Top of Exercise data
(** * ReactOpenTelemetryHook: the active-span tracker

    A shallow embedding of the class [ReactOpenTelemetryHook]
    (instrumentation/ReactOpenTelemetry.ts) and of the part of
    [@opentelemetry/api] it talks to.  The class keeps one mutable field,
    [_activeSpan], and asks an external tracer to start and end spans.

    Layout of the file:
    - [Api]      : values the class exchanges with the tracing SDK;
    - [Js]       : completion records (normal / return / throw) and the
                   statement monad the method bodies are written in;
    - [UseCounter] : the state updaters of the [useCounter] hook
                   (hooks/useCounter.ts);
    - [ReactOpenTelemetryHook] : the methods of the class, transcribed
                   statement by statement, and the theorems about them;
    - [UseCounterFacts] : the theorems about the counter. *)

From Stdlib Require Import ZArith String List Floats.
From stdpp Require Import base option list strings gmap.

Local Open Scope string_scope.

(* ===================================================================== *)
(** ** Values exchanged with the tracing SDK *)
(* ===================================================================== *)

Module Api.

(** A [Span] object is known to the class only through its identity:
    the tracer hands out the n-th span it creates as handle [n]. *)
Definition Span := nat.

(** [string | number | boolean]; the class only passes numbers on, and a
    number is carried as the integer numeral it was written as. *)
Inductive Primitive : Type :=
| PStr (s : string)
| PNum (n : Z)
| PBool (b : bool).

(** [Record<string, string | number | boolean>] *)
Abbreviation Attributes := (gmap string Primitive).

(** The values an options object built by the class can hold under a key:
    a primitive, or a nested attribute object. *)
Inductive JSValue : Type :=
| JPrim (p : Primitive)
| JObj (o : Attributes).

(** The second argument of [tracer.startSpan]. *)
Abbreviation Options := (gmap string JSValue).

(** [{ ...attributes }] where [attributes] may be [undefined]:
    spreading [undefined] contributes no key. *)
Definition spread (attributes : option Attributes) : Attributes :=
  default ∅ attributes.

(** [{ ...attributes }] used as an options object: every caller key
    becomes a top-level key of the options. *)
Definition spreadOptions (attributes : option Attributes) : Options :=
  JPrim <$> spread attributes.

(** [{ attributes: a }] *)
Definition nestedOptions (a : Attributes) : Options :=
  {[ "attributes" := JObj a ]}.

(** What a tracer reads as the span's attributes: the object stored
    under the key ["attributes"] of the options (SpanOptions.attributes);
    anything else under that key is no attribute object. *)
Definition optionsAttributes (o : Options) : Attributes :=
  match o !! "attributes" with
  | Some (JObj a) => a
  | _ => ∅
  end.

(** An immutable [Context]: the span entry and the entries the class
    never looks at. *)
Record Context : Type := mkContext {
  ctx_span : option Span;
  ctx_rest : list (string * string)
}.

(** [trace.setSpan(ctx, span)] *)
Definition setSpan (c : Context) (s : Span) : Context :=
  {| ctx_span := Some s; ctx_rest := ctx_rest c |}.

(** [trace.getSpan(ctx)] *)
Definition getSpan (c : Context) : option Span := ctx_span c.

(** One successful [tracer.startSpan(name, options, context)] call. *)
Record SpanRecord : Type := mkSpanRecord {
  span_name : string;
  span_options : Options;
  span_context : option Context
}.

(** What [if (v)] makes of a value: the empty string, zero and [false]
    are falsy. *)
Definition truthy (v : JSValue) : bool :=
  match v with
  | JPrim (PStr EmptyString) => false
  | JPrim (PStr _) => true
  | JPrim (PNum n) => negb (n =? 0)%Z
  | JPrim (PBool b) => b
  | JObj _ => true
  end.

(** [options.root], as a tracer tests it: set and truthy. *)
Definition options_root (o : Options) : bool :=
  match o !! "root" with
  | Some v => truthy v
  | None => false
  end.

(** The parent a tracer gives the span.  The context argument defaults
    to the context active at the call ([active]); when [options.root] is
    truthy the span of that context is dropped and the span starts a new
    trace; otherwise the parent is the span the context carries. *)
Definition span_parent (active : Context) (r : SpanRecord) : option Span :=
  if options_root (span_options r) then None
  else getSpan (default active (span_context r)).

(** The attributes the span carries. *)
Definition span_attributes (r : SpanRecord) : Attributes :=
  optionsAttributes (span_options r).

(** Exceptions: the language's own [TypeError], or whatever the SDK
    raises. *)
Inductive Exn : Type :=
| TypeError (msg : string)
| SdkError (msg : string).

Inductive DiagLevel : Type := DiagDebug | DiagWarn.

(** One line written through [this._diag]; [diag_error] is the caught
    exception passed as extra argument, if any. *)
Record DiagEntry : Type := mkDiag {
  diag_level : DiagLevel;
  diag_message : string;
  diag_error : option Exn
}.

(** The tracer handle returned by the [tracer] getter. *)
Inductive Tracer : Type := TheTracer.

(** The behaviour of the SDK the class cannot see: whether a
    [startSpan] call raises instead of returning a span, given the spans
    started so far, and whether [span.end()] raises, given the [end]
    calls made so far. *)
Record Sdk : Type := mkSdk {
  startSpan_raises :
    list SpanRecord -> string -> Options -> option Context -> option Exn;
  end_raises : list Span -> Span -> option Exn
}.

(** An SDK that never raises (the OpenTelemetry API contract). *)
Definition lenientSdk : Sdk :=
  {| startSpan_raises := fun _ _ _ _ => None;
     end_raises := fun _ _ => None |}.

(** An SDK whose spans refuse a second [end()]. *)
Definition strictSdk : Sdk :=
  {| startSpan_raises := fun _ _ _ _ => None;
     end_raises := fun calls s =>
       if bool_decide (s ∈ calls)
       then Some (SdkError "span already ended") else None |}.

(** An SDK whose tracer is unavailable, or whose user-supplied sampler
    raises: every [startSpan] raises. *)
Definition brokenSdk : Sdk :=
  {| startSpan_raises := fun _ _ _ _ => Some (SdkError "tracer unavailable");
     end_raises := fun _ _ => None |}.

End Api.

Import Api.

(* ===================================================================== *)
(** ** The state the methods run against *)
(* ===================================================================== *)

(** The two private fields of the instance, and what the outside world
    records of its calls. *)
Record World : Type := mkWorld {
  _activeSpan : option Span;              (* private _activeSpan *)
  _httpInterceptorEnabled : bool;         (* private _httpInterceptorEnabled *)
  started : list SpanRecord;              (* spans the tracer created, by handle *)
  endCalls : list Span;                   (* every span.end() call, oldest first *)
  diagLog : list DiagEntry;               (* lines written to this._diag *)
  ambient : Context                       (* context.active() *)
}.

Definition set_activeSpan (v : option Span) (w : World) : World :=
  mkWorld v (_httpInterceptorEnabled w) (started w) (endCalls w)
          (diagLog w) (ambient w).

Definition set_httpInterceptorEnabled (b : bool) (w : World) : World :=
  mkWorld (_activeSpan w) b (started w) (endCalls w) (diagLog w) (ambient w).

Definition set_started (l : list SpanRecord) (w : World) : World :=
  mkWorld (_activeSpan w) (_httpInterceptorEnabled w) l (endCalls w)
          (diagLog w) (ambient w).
Bottom of Exercise data
» **What is required**:
Starting at the line that has "(** [Record<string, string" in the records above, restate word for word every line until the one that has "Definition getSpan (c", and include that one as well.

» **Result for this exercise**:
(** [Record<string, string | number | boolean>] *)
Abbreviation Attributes := (gmap string Primitive).

(** The values an options object built by the class can hold under a key:
    a primitive, or a nested attribute object. *)
Inductive JSValue : Type :=
| JPrim (p : Primitive)
| JObj (o : Attributes).

(** The second argument of [tracer.startSpan]. *)
Abbreviation Options := (gmap string JSValue).

(** [{ ...attributes }] where [attributes] may be [undefined]:
    spreading [undefined] contributes no key. *)
Definition spread (attributes : option Attributes) : Attributes :=
  default ∅ attributes.

(** [{ ...attributes }] used as an options object: every caller key
    becomes a top-level key of the options. *)
Definition spreadOptions (attributes : option Attributes) : Options :=
  JPrim <$> spread attributes.

(** [{ attributes: a }] *)
Definition nestedOptions (a : Attributes) : Options :=
  {[ "attributes" := JObj a ]}.

(** What a tracer reads as the span's attributes: the object stored
    under the key ["attributes"] of the options (SpanOptions.attributes);
    anything else under that key is no attribute object. *)
Definition optionsAttributes (o : Options) : Attributes :=
  match o !! "attributes" with
  | Some (JObj a) => a
  | _ => ∅
  end.

(** An immutable [Context]: the span entry and the entries the class
    never looks at. *)
Record Context : Type := mkContext {
  ctx_span : option Span;
  ctx_rest : list (string * string)
}.

(** [trace.setSpan(ctx, span)] *)
Definition setSpan (c : Context) (s : Span) : Context :=
  {| ctx_span := Some s; ctx_rest := ctx_rest c |}.

(** [trace.getSpan(ctx)] *)
Definition getSpan (c : Context) : option Span := ctx_span c.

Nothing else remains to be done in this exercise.